Papatowai is a small settlement in the Catlins ward of the Clutha District of the southeastern South Island of New Zealand.  The settlement is situated half-way between the cities of Dunedin and Invercargill, on the Pacific coast close to the mouth of the Tahakopa River.  There is a permanent population of around 40 people but with most of the houses in the town being holiday homes (locally known as "cribs") the population rises dramatically during the holiday seasons, particularly around New Year's Day and Easter.

The New Zealand Ministry for Culture and Heritage gives a translation of "tōwai tree flat" for .

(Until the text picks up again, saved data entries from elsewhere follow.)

Lemma toy_document_safe ns : Forall (fun n => toy_id n.2) ns -> 85 ∉ Dlna.xml_escape (toy_document ns).
Proof.
  intros Hns. rewrite Dlna.xml_escape_tokens. intros (c & Hc & H)%elem_of_concat_map.
  assert (c = 85) as ->.
  { revert H. unfold Dlna.escaped.
    repeat (match goal with |- context [N.eqb ?a ?b] => destruct (N.eqb_spec a b) as [->|] end);
      intros H; [vm_compute in H; set_solver..|]. by apply list_elem_of_singleton in H. }
  unfold toy_document in Hc. rewrite map_map in Hc. apply elem_of_concat_map in Hc as ([b s] & Hin & Hc).
  rewrite Forall_forall in Hns. destruct (Hns _ Hin) as (_ & _ & Hs). cbn in Hs, Hc.
  apply elem_of_cons in Hc as [Hc|Hc]; [by destruct b|]. rewrite elem_of_app, list_elem_of_singleton in Hc.
  by destruct Hc.
Qed.

Lemma toy_answers content url oid :
  (forall o, Forall (fun n => toy_id n.2) (content o)) -> N.of_nat (length (content oid)) <= U32_MAX ->
  Dlna.answers (toy_post content) url oid (map toy_object (content oid)).
Proof.
  intros Hid Hlen starting requested Hstart Hreq. unfold toy_post.
  destruct (Dlna.soap_envelope_roundtrip oid starting requested) as (-> & -> & -> & ->). unfold parse_u32.
  rewrite (parse_uint_dec _ starting Hstart), (parse_uint_dec _ requested)
    by (unfold Dlna.DLNA_PAGE_HARD_CAP in Hreq; unfold U32_MAX; lia).
  set (slice := take (N.to_nat requested) (drop (N.to_nat starting) (content oid))).
  assert (Hslice : Forall (fun n => toy_id n.2) slice) by (apply Forall_take, Forall_drop, Hid).
  pose proof (toy_document_safe slice Hslice) as Hu. destruct (Dlna.xml_escape_safe (toy_document slice)) as [_ Hgt].
  assert (Hclose : forall name t, Dlna.GT ∉ t -> str_contains (lit "/" ++ name ++ lit ">") t = false).
  { intros name t. apply Dlna.split_once_absent. rewrite !elem_of_app. right. right. by left. }
  pose proof (fun n => dec_not_elem 85 n eq_refl) as Hdec.
  rewrite <-fmap_drop, <-fmap_take. fold slice. rewrite !length_fmap.
  exists (toy_answer content oid starting requested), (Dlna.xml_escape (toy_document slice)). cbn zeta.
  split_and!; [done|done| | | | |]; cbn [Dlna.body toy_answer]; fold slice.
  - rewrite (Dlna.split_once_absent (lit "UPnPError") 85); [by rewrite andb_false_r|Dlna.present|].
    unfold Dlna.element. rewrite !elem_of_app. intros Hin.
    repeat (match type of Hin with _ \/ _ => destruct Hin as [Hin|Hin] end);
      first [done|by apply Hdec in Hin|revert Hin; Dlna.absent].
  - apply (Dlna.extract_tag_correct []); [Dlna.absent|done|by apply Hclose].
  - rewrite Dlna.xml_unescape_escape. by apply toy_parse.
  - replace (lit "<" ++ _) with
      (([] ++ [Dlna.LT] ++ lit "Result>" ++ Dlna.xml_escape (toy_document slice) ++ [Dlna.LT] ++ lit "/Result>") ++
       lit "<" ++ lit "NumberReturned" ++ lit ">" ++ dec (N.of_nat (length slice)) ++ lit "</" ++ lit "NumberReturned" ++ lit ">" ++
       Dlna.element "TotalMatches" (dec (N.of_nat (length (content oid))))) by (unfold Dlna.element; by rewrite <-!app_assoc).
    apply Dlna.extract_tag_correct; [Dlna.absent| |apply Hclose, Dlna.dec_no_gt].
    apply (Dlna.open_tag_request 78); [done|Dlna.absent|Dlna.absent|Dlna.absent|Dlna.present|done].
  - replace (lit "<" ++ _) with
      (([] ++ [Dlna.LT] ++ lit "Result>" ++ Dlna.xml_escape (toy_document slice) ++ [Dlna.LT] ++ lit "/Result><NumberReturned>" ++
        dec (N.of_nat (length slice)) ++ lit "</NumberReturned>") ++
       lit "<" ++ lit "TotalMatches" ++ lit ">" ++ dec (N.of_nat (length (content oid))) ++ lit "</" ++ lit "TotalMatches" ++ lit ">" ++ [])
      by (unfold Dlna.element; by rewrite <-!app_assoc, app_nil_r).
    apply Dlna.extract_tag_correct; [Dlna.absent| |apply Hclose, Dlna.dec_no_gt].
    apply (Dlna.open_tag_request 84); [done|Dlna.absent| |Dlna.absent|Dlna.present|done].
    rewrite !elem_of_app. intros [H|[H|H]]; [revert H; Dlna.absent|by apply dec_not_elem in H|revert H; Dlna.absent].
Qed.

(** ** Instances *)

Definition demo_content (oid : str) : list ToyNode :=
  if bool_decide (oid = lit "0") then [(true, lit "A"); (false, lit "i"); (true, lit "B")]
  else if bool_decide (oid = lit "A") then [(false, lit "x")]
  else if bool_decide (oid = lit "B") then [(false, lit "y")]
  else [].

Lemma demo_content_ok oid :
  Forall (fun n => toy_id n.2) (demo_content oid) /\ N.of_nat (length (demo_content oid)) <= 3.
Proof.
  unfold demo_content. repeat case_bool_decide; (split; [|cbn; lia]); repeat constructor; cbn; try done; Dlna.absent.
Qed.

Definition demo_client : DlnaSource.Client :=
  {| DlnaSource.post := toy_post demo_content; DlnaSource.display_error := fun _ => []; DlnaSource.debug := fun s => s |}.
Definition demo_servers : DlnaSource.State :=
  {| DlnaSource.servers := [{| DlnaSource.ds_service_id := lit "s"; DlnaSource.ds_friendly_name := lit "Server";
                               DlnaSource.ds_control_url := lit "http://h/c"; DlnaSource.ds_base_url := lit "http://h";
                               DlnaSource.ds_location := lit "http://h/d.xml"; DlnaSource.last_seen_ms := 0 |}];
     DlnaSource.side_file := None; DlnaSource.tasks := ∅ |}.
Definition demo_browse : BrowseVerb :=
  source_browse demo_client demo_servers (fun _ => ShelfPermanent []) (SubstrateFailure []).
Definition demo_collect (size : N) (fuel : nat) : option (result (list str * bool) VerbError) :=
  collect_dlna_container_leaves (fun s => s) demo_browse (lit "s") 5000 size fuel (lit "0") 6.

Lemma demo_serves : serves demo_client demo_servers (lit "s") (lit "http://h/c") (fun oid => map toy_object (demo_content oid)).
Proof.
  split; [reflexivity|]. intros oid. destruct (demo_content_ok oid) as [_ Hlen]. split.
  - apply toy_answers; [intros o; apply demo_content_ok|]. by eapply N.le_trans.
  - rewrite length_map. by eapply N.le_lt_trans.
Qed.

Lemma descent_over_directory_witness :
  exists n us,
    (forall fuel, (n <= fuel)%nat -> demo_collect 50 fuel = Some (Ok (us, false))) /\
    us ≡ₚ [lit "dlna:s/i"; lit "dlna:s/x"; lit "dlna:s/y"].
Proof.
  destruct (descent_over_directory demo_client demo_servers (fun _ => ShelfPermanent []) (SubstrateFailure [])
              (fun s => s) (lit "s") 5000 50 (lit "http://h/c") (fun oid => map toy_object (demo_content oid)) (lit "0") 6
              demo_serves (Nat.lt_0_succ _)) as (n & us & flag & Hrun & _ & Hwhole & Hflag & _).
  assert (Htree : server_tree (lit "s") (fun oid => map toy_object (demo_content oid)) (N.to_nat 6) (lit "0") =
                  [Found (lit "dlna:s/i"); Found (lit "dlna:s/x"); Found (lit "dlna:s/y")]) by (vm_compute; reflexivity).
  rewrite Htree in *.
  assert (flag = false) as -> by (apply Hflag; [set_solver|cbn; lia]).
  exists n, us. split; [exact Hrun|]. by apply Hwhole.
Defined.

(** Bug: the containers of a later page are visited before those of an earlier one. *)
Theorem later_pages_come_first :
  demo_collect 50 30 = Some (Ok ([lit "dlna:s/i"; lit "dlna:s/x"; lit "dlna:s/y"], false)) /\
  demo_collect 1 30 = Some (Ok ([lit "dlna:s/i"; lit "dlna:s/y"; lit "dlna:s/x"], false)).
Proof. split; vm_compute; reflexivity. Qed.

Papatowai is surrounded by native podocarp forest and there are numerous walks in the area to waterfalls, and sand beaches in addition to bushwalks.  There is also a walk to an archaeological site where it is possible to see middens left by early Māori inhabitants of the area. In the past, the bones of moa have also been found here.

In addition to its outstanding unspoilt nature beauty, Papatowai is renowned for the quirky Lost Gypsy Gallery

The Papatowai Challenge, a 15.5 km bush and beach run and walk, has been held annually since 1998, usually on the first weekend in March. It attracts 300 – 400 people each year.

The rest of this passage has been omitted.